No. 20 – Meralco Bolts
- Position: Center / power forward
- League: PBA

Personal information
- Born: August 2, 1989 (age 37) Orion, Bataan, Philippines
- Listed height: 6 ft 8 in (2.03 m)
- Listed weight: 194 lb (88 kg)

Career information
- High school: Orion National (Orion, Bataan)
- College: Letran
- PBA draft: 2013: 1st round, 3rd overall pick
- Drafted by: Rain or Shine Elasto Painters
- Playing career: 2013–present

Career history
- 2013–2019: Rain or Shine Elasto Painters
- 2019–present: Meralco Bolts

Career highlights
- 2× PBA champion (2016 Commissioner's, 2024 Philippine); 3× PBA All-Star (2017, 2018, 2023); PBA Greats vs.
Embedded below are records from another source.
Lemma links_run_one_branch m q s :
  (∀ c env key w, ∃ r w', perform c env key w = (Ok r, w')) →
  (∀ sel choices query env key w out w',
     perform (selector_select sel choices query) env key w = (Ok out, w') →
     SelectorResult_ind out = Ok 0 ∨ SelectorResult_ind out = Ok 1) →
  ∃ new text,
    outputs (Routing.cell_run_links (Routing.qp_links m) q s).2
      = outputs s ++ new
    ∧ length (Routing.branches_run new) = 1%nat
    ∧ last new = Some (Printed text).
Proof.
  intros Hall Hind.
  destruct (Hall LLMSingleSelector_from_defaults (environ s)
              (openai_api_key s) (world s)) as (sel & w1 & Hsel).
  destruct (Hall (selector_select sel Routing.choices q) (environ s)
              (openai_api_key s) w1) as (out & w2 & Hout).
  destruct (Hind _ _ _ _ _ _ _ _ Hout) as [Hi|Hi].
  - destruct (Hall (retriever_retrieve (Routing.vector_retriever m) q)
                (environ s) (openai_api_key s) w2) as (nodes & w3 & Hret).
    destruct (Hall (summarizer_synthesize (Routing.summarizer m) q nodes)
                (environ s) (openai_api_key s) w3) as (r & w4 & Hsyn).
    destruct (links_route_to_vector _ _ _ _ _ _ _ _ _ _ _
                Hsel Hout Hi Hret Hsyn) as (s' & E & _ & Eo).
    rewrite E. cbn [snd]. rewrite Eo.
    eexists _, _. split; [reflexivity|]. split; [|reflexivity].
    vm_compute. reflexivity.
  - destruct (Hall (retriever_retrieve (Routing.summary_retriever m) q)
                (environ s) (openai_api_key s) w2) as (nodes & w3 & Hret).
    destruct (Hall (summarizer_synthesize (Routing.summarizer m) q nodes)
                (environ s) (openai_api_key s) w3) as (r & w4 & Hsyn).
    destruct (links_route_to_summary _ _ _ _ _ _ _ _ _ _ _
                Hsel Hout Hi Hret Hsyn) as (s' & E & _ & Eo).
    rewrite E. cbn [snd]. rewrite Eo.
    eexists _, _. split; [reflexivity|]. split; [|reflexivity].
    vm_compute. reflexivity.
Qed.
End RoutingByIndex.

Section RoutingClaim.
Context `{FT : FrameworkTypes} `{FW : !Framework}.
(** * SideQuestMarket: the production build script, [build-production.js]

    A shallow embedding of [ProductionBuilder]: the text transforms
    ([minifyCSSContent], [minifyJSContent], the critical-CSS extractor and
    the HTML rewriter) over JavaScript strings, and the build stages over a
    file system that is passed explicitly.

    JavaScript strings are sequences of UTF-16 code units; the regular
    expressions of the script carry no [u] flag, so they work on code units.
    The built-ins the script calls ([String.prototype.replace], [match],
    [trim], [Array.prototype.join], [RegExp]) are embedded after ECMA-262:
    a backtracking matcher that lists the ways a pattern can match in the
    order the engine tries them, [RegExpBuiltinExec] as a left-to-right
    search, the global loop of [RegExp.prototype[@@replace]] and
    [GetSubstitution] for replacement templates. *)

From Stdlib Require Import NArith Ascii String List Bool Lia.
From stdpp Require Import gmap list.
Import ListNotations.

Local Open Scope list_scope.

(** ** Strings *)

(** A code unit. *)
Abbreviation char := N (only parsing).

(** A JavaScript string. *)
Abbreviation jsstring := (list N) (only parsing).

(** String literals of the script, written as Rocq strings. *)
Definition js (s : string) : jsstring :=
  map N_of_ascii (list_ascii_of_string s).
(** * The chunked transcription pipeline of algo-whisperer

    A shallow embedding of the transcription route
    ([server/routes/transcribe.js]) and of the audio splitter
    ([server/lib/ffmpeg.js]): window computation, overlap resolution of
    per-chunk segments, ordering of the fan-in, speaker normalisation and
    the temporary-file discipline of the route.

    Numbers.  JavaScript numbers are modelled as exact rationals [Q]:
    timestamps are seconds, possibly fractional.  Rounding of IEEE doubles
    is not modelled.  Array indices and counters are [nat].

    Strings are [string]; a missing ([undefined]) string field behaves in
    every test of the modelled code like the empty string (both are falsy),
    so it is modelled by [""]. *)

From Stdlib Require Import QArith Qround Qminmax Lqa Lia.
From stdpp Require Import base option list sorting strings gmap pretty.

Local Open Scope Q_scope.

(** ** Data model *)

(** A segment as the transcription backend reports it
    ([{start, end, text, speaker}]). *)
Record Segment := mkSegment {
  start : Q;
  end_ : Q;
  text : string;
  speaker : string
}.

(** ** Segment merger *)

Module Merge.
Lemma create_call (name : string) (args : list value) (fallback : value) :
  create (VCall name args) fallback
  = Ok (VMap [("varname", VCall (created_name name) args);
              ("fallback", fallback)]).
Proof.
  unfold create, created_name, string_slice. simpl.
  rewrite call_starts_with_dashes.
  destruct (String.eqb (substring 0 2 name) "--"); reflexivity.
Qed.

(** X1. [create] makes of a name that is a string, and any fallback, a
    custom property record whose first fallback is the value given.  The
    name of the record is the given one when that starts with two dashes
    and [--mdc-] followed by the given one otherwise, so the name of a
    plain string always starts with two dashes; a name that is a [var()]
    string is treated alike.  On a name that is not a string (null, a
    boolean, a number, a list, a map) it raises the error of
    [string.slice]. *)
Theorem create_record (varname fallback : value) :
  match varname with
  | VStr name =>
      exists r,
        create varname fallback = Ok r /\
        is_custom_prop r = true /\
        get_varname r = Ok (VStr (created_name name)) /\
        substring 0 2 (created_name name) = "--" /\
        get_fallback r true = Ok fallback
  | VCall name args =>
      exists r,
        create varname fallback = Ok r /\
        is_custom_prop r = true /\
        get_varname r = Ok (VCall (created_name name) args) /\
        get_fallback r true = Ok fallback
  | _ => create varname fallback = Error (NotAString varname)
  end.
Proof.
  destruct varname; try reflexivity.
  - exists (record (created_name s) fallback).
    split; [apply create_string|]. split; [reflexivity|].
    split; [reflexivity|]. split; [apply created_name_prefix|].
    rewrite get_fallback_shallow. reflexivity.
  - eexists. split; [apply create_call|]. split; [reflexivity|].
    split; [reflexivity|].
    rewrite get_fallback_shallow. reflexivity.
Qed.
Stalwarts Game MVP (2016); PBA 3-Point Shootout–Big Man edition champion (2024); PBA All-Rookie Team (2013); NCAA Philippines Most Valuable Player (2013); 2× NCAA Philippines Mythical Five (2011, 2013); 2× NCAA Philippines Defensive Player of the Year (2012, 2013); NCAA Philippines Most Improved Player (2011);

= Raymond Almazan =

Filipino basketball player (born 1989)

Raymond Canaria Almazan (born August 2, 1989) is a Filipino professional basketball player for the Meralco Bolts of the Philippine Basketball Association (PBA). He is nicknamed Rock N' Roll.

==College career==

He played for the Letran Knights in the NCAA where he established himself as a defensive player, rebounder and shot-blocker. He was both awarded as the Most Valuable Player and Defensive Player of the Year for the NCAA Season 89 and led the Knights to the men's basketball championship match against the San Beda Red Lions for two straight seasons, by which they were beaten on both occasions. He finished his college career without a championship.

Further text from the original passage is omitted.